The 10 pages of rules and six pages of licensing requirements, crafted by the Austin Transportation Department in the nearly two weeks since the Austin City Council passed an ordinance allowing the new type of rental devices, include some elements that fall outside the typical operations of dockless bikes and scooters.
For instance, by Aug. 1, the rules say that all “units” — the definition includes both bikes and stand-up scooters — “shall be capable of being locked to a bike rack or shall be equipped with haptic technology that indicates to the user if they have parked in a designated, geo-fenced parking area.”
“While we appreciate Austin’s quick work in addressing the future of mobility, these emergency rules make it nearly impossible to operate in the city,” said Everett Weiler, general manager for Chinese bike rental company Ofo. “We’re eager to continue working with Austin officials to ensure we’re able to provide more affordable and convenient options to everyone in Austin.”
Only Zagster and Jump, according to a representative of one of the dockless rental companies, have so-called “lock-to” devices on their bikes and scooters. Neither Bird or LimeBike, which introduced electric rental scooters to Austin last month without first getting city permission to operate, have lock-to devices.
Zagster, at least, was happy with the city’s handiwork.
“We share the concerns that city officials have about protecting the safety of pedestrians, the elderly, and those with disabilities,” Tim Alborg, Zagster’s director of public policy and government relations. “We’re considering a launch of our Pace dockless bike share service soon, and appreciate Austin’s efforts to keep public sidewalks clear by requiring lock-to technology on bikes and scooters by August 1. Companies opposed to lock-to requirements need to stop complaining, and start innovating.”
The rules also require that any units that operate at night be equipped with a front light and reflectors. LimeBike scooters have a light-activated headlight, but the companies in their earlier operations here had their scooters picked up at dusk and put back out near first light in the morning.
The rules also contain extensive reporting requirements and say that, should a company submit incomplete or inaccurate data, “shall have their license revoked.” The companies must show that, on average, each of the 500 bikes or scooters allowed are being used two times a day. If not, the city’s transportation director may require a company to relocate or remove a device.
The company, under the rules, will be required to submit a performance bond of $100 per device, and have insurance of at least $500,000 per occurrence, covering bodily injury or property damage. The insurance must list the city as an additional insured party, the licensing requirements stipulate.
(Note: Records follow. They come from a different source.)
(** * Service-recommendation system: rule evaluator and case-decision pipeline

    A shallow embedding of [business_rules/decision_engine.py] and of the
    pipeline stages of [agents.py] / [graph.py], with the properties of the
    specification stated and proved (or refuted) over it.

    Modelling conventions.
    - A Python [dict] is an association list in insertion order.
    - A Python exception is a value of [exn]; code that may raise returns
      [result].
    - A Python [int] is a [Z].  A Python [float] is modelled by the rational
      number it denotes: arithmetic on [Q] is exact, rounding is not modelled.
    - The range of a [float] is not modelled either.  Where the source
      converts an integer that is too large for a float, or is left with a
      power or a quotient that is, Python raises [OverflowError] while the
      model returns a rational.  This concerns the device age in
      [simulate_pim_integration], [technical_analyst_agent],
      [economic_analyst_agent] and [estimate_trade_in_value], and the
      numbers of a catalog or of a record that are divided or turned into
      floats.  Likewise the text of an integer of more than 4300 digits
      raises [ValueError].  So the model returns wherever the source does,
      and a statement that asserts that such a computation returns is made
      for integers that are [float_sized] (for ages from 0 on where a power
      of the age is taken) and for draws in the ranges they are drawn
      from; a statement about a result that is given needs no such
      proviso.
    - A Python [str] is a [string]; [str.lower] lowers the ASCII letters.
    - The random source and the clock are explicit arguments. *)

From Stdlib Require Import ZArith QArith Qminmax Qround Qpower Lqa Lia.
From Stdlib Require Import Bool List String Ascii DecimalString Sorted Permutation.
Import ListNotations.

Set Warnings "-register-all".

Local Open Scope string_scope.
Local Open Scope list_scope.
Local Open Scope Z_scope.

(** ** Python values and builtins *)

Module Py.

Inductive exn : Type :=
| KeyError
| TypeError
| AttributeError
| ZeroDivisionError.

Inductive result (A : Type) : Type :=
| Ok (a : A)
| Raise (e : exn).

Arguments Ok {A} a.
Arguments Raise {A} e.

Definition bind {A B : Type} (m : result A) (k : A -> result B) : result B :=
  match m with
  | Ok a => k a
  | Raise e => Raise e
  end.

(** JSON-shaped Python values. *)
Inductive value : Type :=
| VNone
| VBool (b : bool)
| VInt (z : Z)
| VFloat (q : Q)
| VStr (s : string)
| VList (l : list value)
| VDict (d : list (string * value)).

Definition pydict : Type := list (string * value).

(** [d.get(k)] / [k in d] / [d[k]] on a dict with string keys. *)
Fixpoint lookup {A : Type} (k : string) (d : list (string * A)) : option A :=
  match d with
  | [] => None
  | (k', v) :: d' => if String.eqb k k' then Some v else lookup k d'
  end.

Definition get_default {A : Type} (k : string) (d : list (string * A)) (dflt : A) : A :=
  match lookup k d with
  | Some v => v
  | None => dflt
  end.

(** *** Strings *)

Definition lower_ascii (c : ascii) : ascii :=
  let n := nat_of_ascii c in
  if (Nat.leb 65 n && Nat.leb n 90)%bool then ascii_of_nat (n + 32) else c.

(** [s.lower()] *)
Fixpoint lower (s : string) : string :=
  match s with
  | EmptyString => EmptyString
  | String c s' => String (lower_ascii c) (lower s')
  end.

(** [needle in hay] for two strings. *)
Fixpoint str_contains (needle hay : string) : bool :=
  (String.prefix needle hay ||
   match hay with
   | EmptyString => false
   | String _ hay' => str_contains needle hay'
   end)%bool.

(** [s.split(sep)] for a one-character separator. *)
Fixpoint split_on (sep : ascii) (s : string) : list string :=
  match s with
  | EmptyString => [EmptyString]
  | String c s' =>
      if Ascii.eqb c sep then EmptyString :: split_on sep s'
      else match split_on sep s' with
           | [] => [String c EmptyString]
           | w :: ws => String c w :: ws
           end
  end.

Definition is_space (c : ascii) : bool :=
  let n := nat_of_ascii c in
  (Nat.eqb n 32 || (Nat.leb 9 n && Nat.leb n 13) || (Nat.leb 28 n && Nat.leb n 31))%bool.

(** [s.split()]: split on runs of whitespace, no empty words. *)
Fixpoint split_ws_aux (cur : string) (s : string) : list string :=
  match s with
  | EmptyString =>
      match cur with EmptyString => [] | _ => [cur] end
  | String c s' =>
      if is_space c
      then match cur with
           | EmptyString => split_ws_aux EmptyString s'
           | _ => cur :: split_ws_aux EmptyString s'
           end
      else split_ws_aux (cur ++ String c EmptyString) s'
  end.

Definition split_ws (s : string) : list string := split_ws_aux EmptyString s.

(** [x in l] for a list of strings. *)
Definition str_in_list (x : string) (l : list string) : bool :=
  existsb (String.eqb x) l.

(** [any(k in s for k in keywords)] *)
Definition any_keyword_in (keywords : list string) (s : string) : bool :=
  existsb (fun k => str_contains k s) keywords.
The rules, Brian Kyuhoon No, Spin’s head of public policy, said in email to the Statesman, “without any input from industry stakeholders or chance to provides comments on draft language, contain several provisions of serious concern to Spin, ranging from the impractical to the potentially impossible.”
The city, in a memo from transportation director Robert Spillar to the companies, said it will hold a workshop Friday for the companies and then begin accepting license applications on Monday. By July, the memo says, the city will initiate a process to create and put into place “standard” rules to replace the emergency rules released Tuesday.